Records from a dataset
****************************************

(* ===== verification/Continuity.v ===== *)
(** * Continuity proofs

    [protocol/src/continuity.rs]: expiring, scoped statements that one
    installation signs for another. *)
From S2P Require Import Prelude Text Digest Keys Records Ontology Eip712.

Definition CONTINUITY_SCHEMA : string := "tohseno.continuity/1".
Definition CONTINUITY_STATEMENT_SCHEMA : string := "tohseno.continuity-statement/1".

Record ContinuityAudience := { au_shot_id : ShotId; au_installation_id : option Bytes32 }.
#[export] Instance ContinuityAudience_to_json : ToJson ContinuityAudience := λ a, JObj
  [("shot_id", to_json (au_shot_id a)); ("installation_id", to_json (au_installation_id a))].

Record ContinuityStatement := {
  ct_schema : string;
  ct_issuer : InstallationIdentity;
  ct_audience : ContinuityAudience;
  ct_originating_shot_id : ShotId;
  ct_claims : list string;
  ct_nonce : Bytes32;
  ct_issued_at : Z;
  ct_expires_at : Z }.
#[export] Instance ContinuityStatement_to_json : ToJson ContinuityStatement := λ s, JObj
  [("schema", to_json (ct_schema s)); ("issuer", to_json (ct_issuer s));
   ("audience", to_json (ct_audience s));
   ("originating_shot_id", to_json (ct_originating_shot_id s));
   ("claims", to_json (ct_claims s)); ("nonce", to_json (ct_nonce s));
   ("issued_at", to_json (ct_issued_at s)); ("expires_at", to_json (ct_expires_at s))].

Record ContinuityEnvelope := {
  ce_schema : string;
  ce_statement : ContinuityStatement;
  ce_signature : DetachedP256Signature }.

(** [b'.' | b'_' | b'-'] *)
Definition is_separator (b : Z) : bool := (b =? 46)%Z || (b =? 95)%Z || (b =? 45)%Z.
(** The loop of [validate_claim]; returns the final [previous_separator]. *)
Fixpoint claim_loop (first previous_separator : bool) (bytes : list Z) : result bool :=
  match bytes with
  | [] => Ok previous_separator
  | byte :: bytes =>
      let separator := is_separator byte in
      fail_if (negb (is_ascii_lowercase byte || is_ascii_digit byte || separator)
               || (separator && (first || previous_separator)))
        (invalid "continuity.claim" "must be a lowercase scoped token") ;;
      claim_loop false separator bytes
  end.

Definition validate_claim (value : string) : result unit :=
  validate_token "continuity.claim" value 1 64 ;;
  previous_separator ← claim_loop true false (bytes_of value);
  fail_if previous_separator (invalid "continuity.claim" "must not end with punctuation").

(** The loop over the claims: each against the one before it. *)
Fixpoint claims_loop (prior : option string) (claims : list string) : result unit :=
  match claims with
  | [] => Ok tt
  | claim :: claims =>
      validate_claim claim ;;
      fail_if (is_some_and (λ p, bytes_leb (bytes_of claim) (bytes_of p)) prior)
        (invalid "continuity.claims"
           "must be unique and strictly sorted in ASCII lexicographic order") ;;
      claims_loop (Some claim) claims
  end.

Section continuity.
Context `{Platform} `{Keccak}.

Definition continuity_statement_validate (s : ContinuityStatement) : result unit :=
  fail_if (ct_schema s != CONTINUITY_STATEMENT_SCHEMA)
    (invalid "continuity.statement.schema" ("must be " +:+ CONTINUITY_STATEMENT_SCHEMA)) ;;
  installation_validate (ct_issuer s) ;;
  fail_if (shot_is_zero (au_shot_id (ct_audience s)) || shot_is_zero (ct_originating_shot_id s))
    (invalid "continuity.shot_id" "audience and originating ShotIDs must not be zero") ;;
  fail_if ((length (ct_claims s) =? 0)%nat || (16 <? length (ct_claims s))%nat)
    (invalid "continuity.claims" "must contain 1..=16 scoped claim tokens") ;;
  claims_loop None (ct_claims s) ;;
  fail_if (ct_nonce s == ZERO) (invalid "continuity.nonce" "must be a random nonzero value") ;;
  fail_if ((ct_issued_at s == 0%Z) || (ct_expires_at s <=? ct_issued_at s)
           || (MAX_SAFE_JSON_INTEGER <? ct_expires_at s))
    (invalid "continuity.expires_at" "must be a JavaScript-safe Unix timestamp after issued_at").

Definition statement_digest (s : ContinuityStatement) : result Bytes32 :=
  continuity_statement_validate s ;;
  sha256_commitment s.

Definition continuity_verify_at (e : ContinuityEnvelope) (unix_time : Z) : result unit :=
  fail_if (ce_schema e != CONTINUITY_SCHEMA)
    (invalid "continuity.schema" ("must be " +:+ CONTINUITY_SCHEMA)) ;;
  digest ← statement_digest (ce_statement e);
  fail_if (detached_digest (ce_signature e) != digest) DigestMismatch ;;
  detached_verify (ce_signature e) (ii_public_key (ct_issuer (ce_statement e))) ;;
  fail_if ((unix_time <? ct_issued_at (ce_statement e))
           || (ct_expires_at (ce_statement e) <=? unix_time))
    (invalid "continuity.expiration" "proof is not active at the supplied time").

(** What a verified proof establishes: the statement is valid and active, its
    issuer is the installation its key identifies, and that key signed exactly
    this statement. *)
Theorem continuity_proof_genuine e now : continuity_verify_at e now = Ok tt ->
  let s := ce_statement e in let key := ii_public_key (ct_issuer s) in
  (ct_issued_at s <= now < ct_expires_at s)%Z /\
  ii_installation_id (ct_issuer s) = installation_id key /\
  (1 <= length (ct_claims s) <= 16)%nat /\
  exists digest, sha256_commitment s = Ok digest /\
    prehash_verifies (key_x key, key_y key) digest
      (sig_r (detached_signature (ce_signature e)), sig_s (detached_signature (ce_signature e)))
      = true /\
    is_low_s (detached_signature (ce_signature e)) = true.
Proof.
  unfold continuity_verify_at, statement_digest, continuity_statement_validate, installation_validate,
    detached_verify. intros Hv. res_inv.
  match goal with H : verify_digest _ _ _ = _ |- _ => apply verify_digest_Ok in H as (_&_&Hl&Hp) end.
  subst. simpl. split_and!; try done; try lia.
  - match goal with H : (length _ =? 0)%nat = false |- _ => apply Nat.eqb_neq in H; lia end.
  - match goal with H : (16 <? _)%nat = false |- _ => apply Nat.ltb_ge in H; lia end.
  - eexists. split_and!; [done| |done]. congruence.
Qed.
End continuity.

****************************************

### [What needs to be done]
Retype the portion of the data above that starts on the line with "fail_if ((ct_issued_at s" and finishes on the line with "sha256_commitment s.", including both of those lines.

### [Solution to the exercise]
  fail_if ((ct_issued_at s == 0%Z) || (ct_expires_at s <=? ct_issued_at s)
           || (MAX_SAFE_JSON_INTEGER <? ct_expires_at s))
    (invalid "continuity.expires_at" "must be a JavaScript-safe Unix timestamp after issued_at").

Definition statement_digest (s : ContinuityStatement) : result Bytes32 :=
  continuity_statement_validate s ;;
  sha256_commitment s.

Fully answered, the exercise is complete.